Write out, word for word, only the lines from the one containing "Lemma if_strace_neutral m" through the final line of the data.

(Stored data entries)
◆ ◆ ◆ ◆

Lemma register_socket_neutral proc fd domain type protocol :
  preserves I (register_socket proc fd domain type protocol).
Proof. unfold register_socket. frame. Qed.
Hint Resolve register_socket_neutral : preserve.

(** The attributes of a socket. *)
Lemma socket_get_flags_neutral proc fd : preserves I (socket_get_flags proc fd).
Proof. apply socket_attr_neutral. Qed.
Lemma socket_get_option_neutral proc fd o : preserves I (socket_get_option proc fd o).
Proof. apply socket_attr_neutral. Qed.
Lemma socket_set_option_neutral proc fd o v : preserves I (socket_set_option proc fd o v).
Proof. apply socket_upd_neutral. Qed.
Lemma get_domain_socket_neutral proc fd : preserves I (get_domain_socket proc fd).
Proof. apply socket_attr_neutral. Qed.
Lemma get_protocol_socket_neutral proc fd : preserves I (get_protocol_socket proc fd).
Proof. apply socket_attr_neutral. Qed.
Lemma get_type_socket_neutral proc fd : preserves I (get_type_socket proc fd).
Proof. apply socket_attr_neutral. Qed.
Lemma socket_netlink_neutral proc fd : preserves I (socket_netlink proc fd).
Proof. apply socket_attr_neutral. Qed.
Lemma socket_network_neutral proc fd : preserves I (socket_network proc fd).
Proof. apply socket_attr_neutral. Qed.
Hint Resolve socket_get_flags_neutral socket_get_option_neutral socket_set_option_neutral
  get_domain_socket_neutral get_protocol_socket_neutral get_type_socket_neutral
  socket_netlink_neutral socket_network_neutral : preserve.

(** ** Logs *)

Lemma fprint_neutral proc t : preserves I (fprint proc t).
Proof.
  apply preserves_load_bind. intros p s Hs Hp. destruct (strace_out p) as [out|]; [|done].
  apply (stable_put_proc s proc p); [done|done|by apply proc_step_map].
Qed.
Lemma stprintf_neutral proc t : preserves I (stprintf proc t).
Proof.
  apply preserves_load_bind. intros p s Hs Hp. destruct (strace_out p) as [out|]; [|done].
  apply (stable_put_proc s proc p); [done|done|by apply proc_step_map].
Qed.
Lemma stprintf_eol_neutral proc : preserves I (stprintf_eol proc).
Proof.
  apply preserves_load_bind. intros p s Hs Hp. destruct (strace_out p) as [out|]; [|done].
  apply (stable_put_proc s proc p); [done|done|by apply proc_step_map].
Qed.
Hint Resolve fprint_neutral stprintf_neutral stprintf_eol_neutral : preserve.

Lemma stprintf_tabto_neutral proc : preserves I (stprintf_tabto proc).
Proof. unfold stprintf_tabto. frame. Qed.
Lemma if_strace_neutral m : preserves I m → preserves I (if_strace m).
Proof. intros. unfold if_strace. frame. Qed.
Hint Resolve stprintf_tabto_neutral if_strace_neutral : preserve.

◆ ◆ ◆ ◆

__ANSWER SECTION__:
Lemma if_strace_neutral m : preserves I m → preserves I (if_strace m).
Proof. intros. unfold if_strace. frame. Qed.
Hint Resolve stprintf_tabto_neutral if_strace_neutral : preserve.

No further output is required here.